• _Work instruction_: Down to the last line, output the records below exactly.

• _Data section_:
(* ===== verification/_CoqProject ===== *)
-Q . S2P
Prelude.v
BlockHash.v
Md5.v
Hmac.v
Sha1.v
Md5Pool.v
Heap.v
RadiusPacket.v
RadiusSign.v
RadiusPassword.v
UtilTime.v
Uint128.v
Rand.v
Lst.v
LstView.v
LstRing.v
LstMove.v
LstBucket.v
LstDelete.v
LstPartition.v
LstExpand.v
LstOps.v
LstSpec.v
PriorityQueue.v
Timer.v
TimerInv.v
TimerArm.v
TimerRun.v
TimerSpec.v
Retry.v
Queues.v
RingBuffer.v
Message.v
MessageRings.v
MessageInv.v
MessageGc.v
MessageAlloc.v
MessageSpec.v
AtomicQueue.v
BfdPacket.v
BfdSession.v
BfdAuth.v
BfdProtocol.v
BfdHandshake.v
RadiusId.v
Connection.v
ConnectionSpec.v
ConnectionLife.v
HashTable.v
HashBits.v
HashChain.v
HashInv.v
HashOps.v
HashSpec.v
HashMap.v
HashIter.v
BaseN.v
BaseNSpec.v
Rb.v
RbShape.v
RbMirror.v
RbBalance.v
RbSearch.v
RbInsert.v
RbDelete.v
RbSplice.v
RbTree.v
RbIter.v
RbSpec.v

• _Written answer_:
(* ===== verification/_CoqProject ===== *)
-Q . S2P
Prelude.v
BlockHash.v
Md5.v
Hmac.v
Sha1.v
Md5Pool.v
Heap.v
RadiusPacket.v
RadiusSign.v
RadiusPassword.v
UtilTime.v
Uint128.v
Rand.v
Lst.v
LstView.v
LstRing.v
LstMove.v
LstBucket.v
LstDelete.v
LstPartition.v
LstExpand.v
LstOps.v
LstSpec.v
PriorityQueue.v
Timer.v
TimerInv.v
TimerArm.v
TimerRun.v
TimerSpec.v
Retry.v
Queues.v
RingBuffer.v
Message.v
MessageRings.v
MessageInv.v
MessageGc.v
MessageAlloc.v
MessageSpec.v
AtomicQueue.v
BfdPacket.v
BfdSession.v
BfdAuth.v
BfdProtocol.v
BfdHandshake.v
RadiusId.v
Connection.v
ConnectionSpec.v
ConnectionLife.v
HashTable.v
HashBits.v
HashChain.v
HashInv.v
HashOps.v
HashSpec.v
HashMap.v
HashIter.v
BaseN.v
BaseNSpec.v
Rb.v
RbShape.v
RbMirror.v
RbBalance.v
RbSearch.v
RbInsert.v
RbDelete.v
RbSplice.v
RbTree.v
RbIter.v
RbSpec.v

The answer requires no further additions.